Tuve un pequeño instante de felicidad pensando en eso, pero enseguida se arruinó. Recordé la noche pasada en la fábrica y una terrible ansiedad me envenenó la sangre. Ese hombre muerto. Mi muerto. Y yo seguía sin saber por qué lo había hecho.

«Vamos —pensé—. Hay que seguir haciendo cosas.» Había dejado mi bolsa Arena con la piedra y la mercancía en el Mercedes del abuelo. Lo primero que debía hacer era sacar aquello de allí y ponerlo a buen recaudo hasta que encontrase otro escondite fuera de la casa.

Bajé a la primera planta. No había nadie. Tampoco en la terraza. ¿A dónde habrían ido? Muchas mañanas el abuelo salía a darse un largo paseo por el caminillo de Katillotxu, y a veces Dana le acompañaba con un cesto, por si pillaban alguna seta. Fui a la cocina y, según me disponía a prepararme un café, mis ojos volaron hasta el calendario. Miércoles, 30 de octubre, y dos palabras manuscritas en rojo: CONSULTA NEURO.

Claro. Esa mañana el abuelo tenía su cita mensual con el neurólogo. Solía llevarle yo, pero seguramente Dana había decidido no molestarme. Caí en algo y me quedé sin aire durante un par de segundos. ¡El coche! Dejé el café a medio hacer y bajé corriendo por las escaleras del garaje. En efecto, el Mercedes no estaba. Dana y el abuelo se lo habían llevado, junto con mis cosas. Joder. Lo que me faltaba.

Subí de nuevo a la cocina, cogí el teléfono con idea de llamar a Dana, pero al final colgué. Lo peor sería llamar la atención sobre la bolsa. Cerrada parecía una bolsa de deporte normal y corriente. Pero si la abrían…

Una espiral de nervios me estranguló la garganta, pero hice por calmarme. «Respira un-dos-un-dos.» Terminé de prepararme el café y salí a la terraza con él. Me lie un cigarrillo y desayuné mirando los cargueros que desfilaban en el horizonte. La brisa del mar me espabiló.

¿Y qué importaba si lo encontraban? No me sentía exactamente orgulloso de ese «otro trabajo» que desempeñaba unas cuantas noches a la semana, pero tenía una buena razón para hacerlo. Debía mucho dinero y segar el césped de ocho casas no serviría, ni aunque fueran cien. Podría explicárselo al abuelo, a Dana…, quizá lo entenderían. Pero ¿Erin? ¿Joseba? ¿Mirari?

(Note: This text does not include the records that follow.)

(* ===== verification/GoUtf8.v ===== *)
(** * UTF-8 as Go's [unicode/utf8] and [encoding/json] treat it

    A Go string is any sequence of bytes.  [chunks] cuts one into the pieces
    [utf8.DecodeRune] steps through: an ASCII byte, a well-formed multi-byte
    sequence, or a single byte that starts no well-formed sequence.  Code that
    copies a string rune by rune replaces the last kind by U+FFFD: [sanitize]. *)

From S2P Require Import Prelude GoStrconv.
From Stdlib Require Import Ascii.

Local Open Scope Z_scope.

Definition in_range (lo hi : Z) (c : ascii) : bool := (lo <=? byte_val c) && (byte_val c <=? hi).
Definition is_ascii (c : ascii) : bool := byte_val c <? 128.
Definition is_cont (c : ascii) : bool := in_range 128 191 c.

(** The well-formed sequences of two, three and four bytes: no overlong form,
    no surrogate, nothing above U+10FFFF. *)
Definition seq2 (a b : ascii) : bool := in_range 194 223 a && is_cont b.

Definition seq3 (a b c : ascii) : bool :=
  ((byte_val a =? 224) && in_range 160 191 b
   || in_range 225 236 a && is_cont b
   || (byte_val a =? 237) && in_range 128 159 b
   || in_range 238 239 a && is_cont b) && is_cont c.

Definition seq4 (a b c d : ascii) : bool :=
  ((byte_val a =? 240) && in_range 144 191 b
   || in_range 241 243 a && is_cont b
   || (byte_val a =? 244) && in_range 128 143 b) && is_cont c && is_cont d.

Inductive chunk :=
  | Single (c : ascii)      (** an ASCII byte *)
  | Multi (l : bytes)       (** a well-formed sequence of two to four bytes *)
  | Invalid (c : ascii).    (** a byte that decodes to (U+FFFD, 1) *)

Fixpoint chunks (l : bytes) : list chunk :=
  match l with
  | [] => []
  | a :: l1 =>
      if is_ascii a then Single a :: chunks l1
      else match l1 with
      | b :: l2 =>
          if seq2 a b then Multi [a; b] :: chunks l2
          else match l2 with
          | c :: l3 =>
              if seq3 a b c then Multi [a; b; c] :: chunks l3
              else match l3 with
              | d :: l4 =>
                  if seq4 a b c d then Multi [a; b; c; d] :: chunks l4
                  else Invalid a :: chunks l1
              | [] => Invalid a :: chunks l1
              end
          | [] => Invalid a :: chunks l1
          end
      | [] => Invalid a :: chunks l1
      end
  end.

(** U+FFFD. *)
Definition replacement : bytes := byte_of <$> [239; 191; 189].

Definition chunk_out (ch : chunk) : bytes :=
  match ch with Single c => [c] | Multi l => l | Invalid _ => replacement end.

(** The bytes a chunk was cut from. *)
Definition chunk_bytes (ch : chunk) : bytes :=
  match ch with Single c => [c] | Multi l => l | Invalid c => [c] end.

Definition sanitize (l : bytes) : bytes := chunks l ≫= chunk_out.

Definition is_valid_chunk (ch : chunk) : bool :=
  match ch with Invalid _ => false | _ => true end.

(** [utf8.Valid]. *)
Definition valid_utf8 (l : bytes) : bool := forallb is_valid_chunk (chunks l).

(** [utf8.AppendRune]: anything that is not a Unicode scalar value is encoded
    as U+FFFD. *)
Definition is_scalar (r : Z) : bool :=
  (0 <=? r) && (r <=? 1114111) && negb ((55296 <=? r) && (r <=? 57343)).

Definition encode_rune (r : Z) : bytes :=
  if negb (is_scalar r) then replacement
  else if r <? 128 then [byte_of r]
  else if r <? 2048 then [byte_of (192 + r / 64); byte_of (128 + r mod 64)]
  else if r <? 65536 then
    [byte_of (224 + r / 4096); byte_of (128 + r / 64 mod 64); byte_of (128 + r mod 64)]
  else
    [byte_of (240 + r / 262144); byte_of (128 + r / 4096 mod 64);
     byte_of (128 + r / 64 mod 64); byte_of (128 + r mod 64)].

(** [unicode.IsSpace] of the rune a chunk decodes to. *)
Definition space_runes : list bytes :=
  map (fmap byte_of)
    ([[194; 133]; [194; 160]; [225; 154; 128]; [226; 128; 168]; [226; 128; 169]; [226; 128; 175];
      [226; 129; 159]; [227; 128; 128]] ++ ((λ z, [226; 128; z]) <$> [128; 129; 130; 131; 132; 133; 134; 135; 136; 137; 138])).

Definition is_space_chunk (ch : chunk) : bool :=
  match ch with
  | Single c => in_range 9 13 c || (byte_val c =? 32)
  | Multi l => bool_decide (l ∈ space_runes)
  | Invalid _ => false
  end.

Fixpoint drop_space (cs : list chunk) : list chunk :=
  match cs with
  | ch :: cs' => if is_space_chunk ch then drop_space cs' else cs
  | [] => []
  end.

(** [bytes.TrimSpace] and [strings.TrimSpace]. *)
Definition TrimSpace (l : bytes) : bytes :=
  rev (drop_space (rev (drop_space (chunks l)))) ≫= chunk_bytes.

(** ** Facts *)

(** The shape of the chunks [chunks] produces. *)
Inductive wf_chunk : chunk → Prop :=
  | wf_Single c : is_ascii c = true → wf_chunk (Single c)
  | wf_Multi2 a b : seq2 a b = true → wf_chunk (Multi [a; b])
  | wf_Multi3 a b c : seq3 a b c = true → wf_chunk (Multi [a; b; c])
  | wf_Multi4 a b c d : seq4 a b c d = true → wf_chunk (Multi [a; b; c; d])
  | wf_Invalid c : is_ascii c = false → wf_chunk (Invalid c).

#[export] Hint Constructors wf_chunk : core.

(** The recursion of [chunks] is on suffixes: induct on the length. *)
Lemma bytes_suffix_ind (P : bytes → Prop) :
  (∀ l, (∀ l', (length l' < length l)%nat → P l') → P l) → ∀ l, P l.
Proof.
  intros H l. remember (length l) as n eqn:E. revert l E.
  induction n as [n IH] using lt_wf_ind. intros l ->. apply H. intros l' Hl. by apply (IH (length l')).
Qed.

Lemma chunks_wf l : Forall wf_chunk (chunks l).
Proof.
  induction l as [l IH] using bytes_suffix_ind.
  destruct l as [|a l1]; [constructor|]. simpl.
  assert (Forall wf_chunk (chunks l1)) by (apply IH; simpl; lia).
  destruct (is_ascii a) eqn:Ea; [by auto|].
  destruct l1 as [|b l2]; [by auto|].
  destruct (seq2 a b) eqn:E2; [constructor; [by auto|apply IH; simpl; lia]|].
  destruct l2 as [|c l3]; [by auto|].
  destruct (seq3 a b c) eqn:E3; [constructor; [by auto|apply IH; simpl; lia]|].
  destruct l3 as [|d l4]; [by auto|].
  destruct (seq4 a b c d) eqn:E4; [constructor; [by auto|apply IH; simpl; lia]|by auto].
Qed.

Ltac byte_tests :=
  unfold seq2, seq3, seq4, is_cont, in_range, is_ascii in *.

(** Well-formed sequences are recognised whatever follows them. *)
Lemma chunks_app ch rest :
  wf_chunk ch → is_valid_chunk ch = true → chunks (chunk_out ch ++ rest) = ch :: chunks rest.
Proof.
  intros [c Hc|a b Hs|a b c Hs|a b c d Hs|c Hc] Hv; try done; simpl.
  - by rewrite Hc.
  - assert (is_ascii a = false) as -> by (byte_tests; lia). by rewrite Hs.
  - assert (is_ascii a = false) as -> by (byte_tests; lia).
    assert (seq2 a b = false) as -> by (byte_tests; lia). by rewrite Hs.
  - assert (is_ascii a = false) as -> by (byte_tests; lia).
    assert (seq2 a b = false) as -> by (byte_tests; lia).
    assert (seq3 a b c = false) as -> by (byte_tests; lia). by rewrite Hs.
Qed.

Definition chunk_valid (ch : chunk) : chunk :=
  match ch with Invalid _ => Multi replacement | ch => ch end.

Lemma chunks_chunk_out ch rest :
  wf_chunk ch → chunks (chunk_out ch ++ rest) = chunk_valid ch :: chunks rest.
Proof.
  intros Hw. destruct ch as [c|l|c]; [by apply chunks_app|by apply chunks_app|].
  apply (chunks_app (Multi replacement)); [|done]. by apply wf_Multi3.
Qed.

Lemma chunks_sanitize l : chunks (sanitize l) = chunk_valid <$> chunks l.
Proof.
  unfold sanitize. pose proof (chunks_wf l) as HF.
  induction HF as [|ch cs Hw HF IH]; [done|].
  cbn [mbind list_bind fmap list_fmap]. rewrite chunks_chunk_out by done. by f_equal.
Qed.

Lemma sanitize_valid l : valid_utf8 (sanitize l) = true.
Proof.
  unfold valid_utf8. rewrite chunks_sanitize. apply forallb_forall. intros ch Hin.
  apply in_map_iff in Hin as ([] & <- & _); done.
Qed.

Lemma chunks_bytes l : chunks l ≫= chunk_bytes = l.
Proof.
  induction l as [l IH] using bytes_suffix_ind.
  destruct l as [|a l1]; [done|]. simpl.
  assert (∀ ch k, (length k < S (length l1))%nat →
    (ch :: chunks k) ≫= chunk_bytes = chunk_bytes ch ++ k) as Hk.
  { intros ch k Hk. csimpl. f_equal. by apply IH. }
  destruct (is_ascii a); [rewrite Hk; [done|lia]|].
  destruct l1 as [|b l2]; [done|].
  destruct (seq2 a b); [rewrite Hk; [done|simpl; lia]|].
  destruct l2 as [|c l3]; [rewrite Hk; [done|simpl; lia]|].
  destruct (seq3 a b c); [rewrite Hk; [done|simpl; lia]|].
  destruct l3 as [|d l4]; [rewrite Hk; [done|simpl; lia]|].
  destruct (seq4 a b c d); rewrite Hk; done || (simpl; lia).
Qed.

(** A valid string is its own sanitized copy. *)
Lemma sanitize_id l : valid_utf8 l = true → sanitize l = l.
Proof.
  unfold valid_utf8, sanitize. rewrite forallb_Forall. intros Hv.
  rewrite <- (chunks_bytes l) at 2. induction Hv as [|ch cs Hc _ IH]; [done|].
  csimpl. rewrite IH. by destruct ch.
Qed.

Lemma sanitize_idemp l : sanitize (sanitize l) = sanitize l.
Proof. apply sanitize_id, sanitize_valid. Qed.

(** What [encode_rune] writes is one well-formed chunk. *)
Lemma encode_rune_chunk r : ∃ ch, encode_rune r = chunk_out ch ∧ wf_chunk ch ∧ is_valid_chunk ch = true.
Proof.
  unfold encode_rune. destruct (is_scalar r) eqn:Es; simpl.
  2: { exists (Multi replacement). split_and!; try done. by apply wf_Multi3. }
  unfold is_scalar in Es.
  pose proof (Z.div_mod r 64 ltac:(lia)). pose proof (Z.mod_pos_bound r 64 ltac:(lia)).
  pose proof (Z.div_mod r 4096 ltac:(lia)). pose proof (Z.mod_pos_bound r 4096 ltac:(lia)).
  pose proof (Z.div_mod r 262144 ltac:(lia)). pose proof (Z.mod_pos_bound r 262144 ltac:(lia)).
  destruct (Z.ltb_spec r 128).
  { exists (Single (byte_of r)). split_and!; try done. constructor.
    unfold is_ascii. rewrite byte_val_of; lia. }
  destruct (Z.ltb_spec r 2048).
  { eexists (Multi [_; _]). split_and!; try done. constructor.
    byte_tests. rewrite !byte_val_of by lia. lia. }
  pose proof (Z.div_mod (r / 64) 64 ltac:(lia)). pose proof (Z.mod_pos_bound (r / 64) 64 ltac:(lia)).
  rewrite (Z.div_div r 64 64) in * by lia. change (64 * 64) with 4096 in *.
  destruct (Z.ltb_spec r 65536).
  { eexists (Multi [_; _; _]). split_and!; try done. constructor.
    byte_tests. rewrite !byte_val_of by lia. lia. }
  pose proof (Z.div_mod (r / 4096) 64 ltac:(lia)). pose proof (Z.mod_pos_bound (r / 4096) 64 ltac:(lia)).
  rewrite (Z.div_div r 4096 64) in * by lia. change (4096 * 64) with 262144 in *.
  eexists (Multi [_; _; _; _]). split_and!; try done. constructor.
  byte_tests. rewrite !byte_val_of by lia. lia.
Qed.

Lemma chunks_encode_rune r rest : ∃ ch,
  is_valid_chunk ch = true ∧ chunks (encode_rune r ++ rest) = ch :: chunks rest.
Proof.
  destruct (encode_rune_chunk r) as (ch & -> & Hw & Hv). exists ch.
  split; [done|]. by apply chunks_app.
Qed.

Lemma valid_utf8_app ch rest :
  wf_chunk ch → is_valid_chunk ch = true →
  valid_utf8 (chunk_out ch ++ rest) = valid_utf8 rest.
Proof. intros Hw Hv. unfold valid_utf8. rewrite chunks_app by done. simpl. by rewrite Hv. Qed.

Lemma valid_utf8_ascii l : Forall (λ c, is_ascii c = true) l → valid_utf8 l = true.
Proof.
  induction 1 as [|c l Hc _ IH]; [done|].
  rewrite <- IH. apply (valid_utf8_app (Single c) l); auto.
Qed.

(** A text between two bytes that are not white space is left alone. *)
Lemma TrimSpace_id c m d :
  is_ascii c = true → is_space_chunk (Single c) = false →
  is_ascii d = true → is_space_chunk (Single d) = false →
  TrimSpace (c :: m ++ [d]) = c :: m ++ [d].
Proof.
  intros Hc Hsc Hd Hsd.
  assert (∃ cs, chunks (m ++ [d]) = cs ++ [Single d]) as [cs Hcs].
  { induction m as [m IH] using bytes_suffix_ind. destruct m as [|a m1].
    { exists []. cbn [app chunks]. by rewrite Hd. }
    assert (∀ ch k, (length k < S (length m1))%nat → ∃ cs, ch :: chunks (k ++ [d]) = cs ++ [Single d]) as Hk.
    { intros ch k Hk. destruct (IH k Hk) as [cs ->]. by exists (ch :: cs). }
    cbn [app chunks]. destruct (is_ascii a); [apply Hk; simpl; lia|].
    assert (∀ x y z, seq2 x d = false ∧ seq3 x d y = false ∧ seq3 x y d = false
      ∧ seq4 x y z d = false ∧ seq4 x y d z = false ∧ seq4 x d y z = false) as Hno.
    { intros x y z. byte_tests. lia. }
    destruct m1 as [|b m2]; cbn [app].
    { destruct (Hno a a a) as (-> & _). apply (Hk _ []). simpl; lia. }
    destruct (seq2 a b); [apply Hk; simpl; lia|].
    destruct m2 as [|e m3]; cbn [app].
    { destruct (Hno a b b) as (_ & _ & -> & _). apply (Hk _ [b]). simpl; lia. }
    destruct (seq3 a b e); [apply Hk; simpl; lia|].
    destruct m3 as [|f m4]; cbn [app].
    { destruct (Hno a b e) as (_ & _ & _ & -> & _). apply (Hk _ [b; e]). simpl; lia. }
    destruct (seq4 a b e f); [apply Hk; simpl; lia|].
    apply (Hk _ (b :: e :: f :: m4)). simpl; lia. }
  unfold TrimSpace. assert (chunks (c :: m ++ [d]) = Single c :: cs ++ [Single d]) as E
    by (cbn [chunks]; by rewrite Hc, Hcs).
  assert (drop_space (chunks (c :: m ++ [d])) = chunks (c :: m ++ [d])) as ->.
  { rewrite E. cbn [drop_space]. by rewrite Hsc. }
  assert (rev (chunks (c :: m ++ [d])) = Single d :: rev (Single c :: cs)) as Er.
  { rewrite E, app_comm_cons, rev_app_distr. done. }
  assert (drop_space (rev (chunks (c :: m ++ [d]))) = rev (chunks (c :: m ++ [d]))) as ->.
  { rewrite Er. cbn [drop_space]. by rewrite Hsd. }
  rewrite rev_involutive. apply chunks_bytes.
Qed.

Rematé el café y subí a mi dormitorio. La noche anterior había guardado el iPhone en uno de los bolsillos de mi sudadera de trekking. Un iPhone que había sido el regalo de Erin por mi cumpleaños y ahora parecía una pecera llena de agua. Me imaginé que estaría frito, así que ni siquiera intenté cargarlo. Metí un alfiler en el lateral y saqué la tarjeta SIM, que era lo poco que podría salvar de él. Después cogí mi antiguo Android del cajón de la mesilla y lo puse a cargar. Me fui a duchar mientras alcanzaba el nivel mínimo de batería que necesitaba para encenderse. Jon Garaikoa no tenía internet en casa, de modo que mi única forma de conectarme al mundo moderno era mi SIM y una conexión 4G (aunque en Punta Margúa iba lenta como el caballo del malo).